• WHAT TO PRODUCE:
Please output, without any change, the lines of the material below from the very first through the one with "- apply before_snoc;".

• GIVEN RECORDS:
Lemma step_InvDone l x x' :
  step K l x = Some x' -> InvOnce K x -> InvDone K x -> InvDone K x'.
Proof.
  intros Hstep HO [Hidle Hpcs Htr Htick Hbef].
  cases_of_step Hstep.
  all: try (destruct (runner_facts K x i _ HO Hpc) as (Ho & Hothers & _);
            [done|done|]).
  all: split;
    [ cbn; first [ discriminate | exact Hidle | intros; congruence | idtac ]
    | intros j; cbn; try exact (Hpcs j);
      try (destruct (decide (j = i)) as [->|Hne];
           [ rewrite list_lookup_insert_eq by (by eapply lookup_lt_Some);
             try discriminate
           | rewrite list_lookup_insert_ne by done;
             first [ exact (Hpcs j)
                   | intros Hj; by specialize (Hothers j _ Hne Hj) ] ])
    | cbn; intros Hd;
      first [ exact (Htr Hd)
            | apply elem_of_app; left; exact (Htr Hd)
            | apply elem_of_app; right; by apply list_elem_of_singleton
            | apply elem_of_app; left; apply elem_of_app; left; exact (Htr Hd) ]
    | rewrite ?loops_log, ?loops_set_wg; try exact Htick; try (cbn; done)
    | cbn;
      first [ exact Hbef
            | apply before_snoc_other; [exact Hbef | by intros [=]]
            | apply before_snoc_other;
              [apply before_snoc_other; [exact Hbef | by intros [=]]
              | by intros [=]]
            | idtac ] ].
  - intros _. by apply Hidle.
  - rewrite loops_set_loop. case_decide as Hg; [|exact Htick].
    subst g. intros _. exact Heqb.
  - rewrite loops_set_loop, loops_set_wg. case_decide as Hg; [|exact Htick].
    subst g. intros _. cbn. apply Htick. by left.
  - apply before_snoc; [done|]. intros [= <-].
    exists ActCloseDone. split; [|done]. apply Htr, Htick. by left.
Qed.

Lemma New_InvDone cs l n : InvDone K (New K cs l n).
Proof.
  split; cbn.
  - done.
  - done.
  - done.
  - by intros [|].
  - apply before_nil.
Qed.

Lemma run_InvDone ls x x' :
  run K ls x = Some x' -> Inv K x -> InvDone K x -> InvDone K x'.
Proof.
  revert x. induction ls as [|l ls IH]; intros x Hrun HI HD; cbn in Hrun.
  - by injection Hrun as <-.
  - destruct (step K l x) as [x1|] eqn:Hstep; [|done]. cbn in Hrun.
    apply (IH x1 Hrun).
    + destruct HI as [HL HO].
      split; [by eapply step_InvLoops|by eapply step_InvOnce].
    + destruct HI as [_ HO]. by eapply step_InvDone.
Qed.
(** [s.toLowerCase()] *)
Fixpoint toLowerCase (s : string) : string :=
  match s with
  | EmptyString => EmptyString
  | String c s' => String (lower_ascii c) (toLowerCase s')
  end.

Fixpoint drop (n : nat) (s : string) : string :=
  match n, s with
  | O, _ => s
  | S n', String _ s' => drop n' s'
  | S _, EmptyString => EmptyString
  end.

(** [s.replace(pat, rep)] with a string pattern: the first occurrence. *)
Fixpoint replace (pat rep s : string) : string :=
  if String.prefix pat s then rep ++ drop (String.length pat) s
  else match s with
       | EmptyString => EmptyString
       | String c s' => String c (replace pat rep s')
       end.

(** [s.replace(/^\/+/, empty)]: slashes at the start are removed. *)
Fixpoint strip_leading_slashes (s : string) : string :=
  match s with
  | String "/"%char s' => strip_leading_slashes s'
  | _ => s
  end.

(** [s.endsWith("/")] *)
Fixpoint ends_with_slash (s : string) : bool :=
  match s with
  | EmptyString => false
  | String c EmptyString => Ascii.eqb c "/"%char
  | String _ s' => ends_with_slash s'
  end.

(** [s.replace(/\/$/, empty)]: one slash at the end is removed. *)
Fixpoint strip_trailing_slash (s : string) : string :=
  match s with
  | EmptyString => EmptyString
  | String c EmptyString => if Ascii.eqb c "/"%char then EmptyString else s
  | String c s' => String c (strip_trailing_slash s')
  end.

• EXPECTED ANSWER:
Lemma step_InvDone l x x' :
  step K l x = Some x' -> InvOnce K x -> InvDone K x -> InvDone K x'.
Proof.
  intros Hstep HO [Hidle Hpcs Htr Htick Hbef].
  cases_of_step Hstep.
  all: try (destruct (runner_facts K x i _ HO Hpc) as (Ho & Hothers & _);
            [done|done|]).
  all: split;
    [ cbn; first [ discriminate | exact Hidle | intros; congruence | idtac ]
    | intros j; cbn; try exact (Hpcs j);
      try (destruct (decide (j = i)) as [->|Hne];
           [ rewrite list_lookup_insert_eq by (by eapply lookup_lt_Some);
             try discriminate
           | rewrite list_lookup_insert_ne by done;
             first [ exact (Hpcs j)
                   | intros Hj; by specialize (Hothers j _ Hne Hj) ] ])
    | cbn; intros Hd;
      first [ exact (Htr Hd)
            | apply elem_of_app; left; exact (Htr Hd)
            | apply elem_of_app; right; by apply list_elem_of_singleton
            | apply elem_of_app; left; apply elem_of_app; left; exact (Htr Hd) ]
    | rewrite ?loops_log, ?loops_set_wg; try exact Htick; try (cbn; done)
    | cbn;
      first [ exact Hbef
            | apply before_snoc_other; [exact Hbef | by intros [=]]
            | apply before_snoc_other;
              [apply before_snoc_other; [exact Hbef | by intros [=]]
              | by intros [=]]
            | idtac ] ].
  - intros _. by apply Hidle.
  - rewrite loops_set_loop. case_decide as Hg; [|exact Htick].
    subst g. intros _. exact Heqb.
  - rewrite loops_set_loop, loops_set_wg. case_decide as Hg; [|exact Htick].
    subst g. intros _. cbn. apply Htick. by left.
  - apply before_snoc; [done|]. intros [= <-].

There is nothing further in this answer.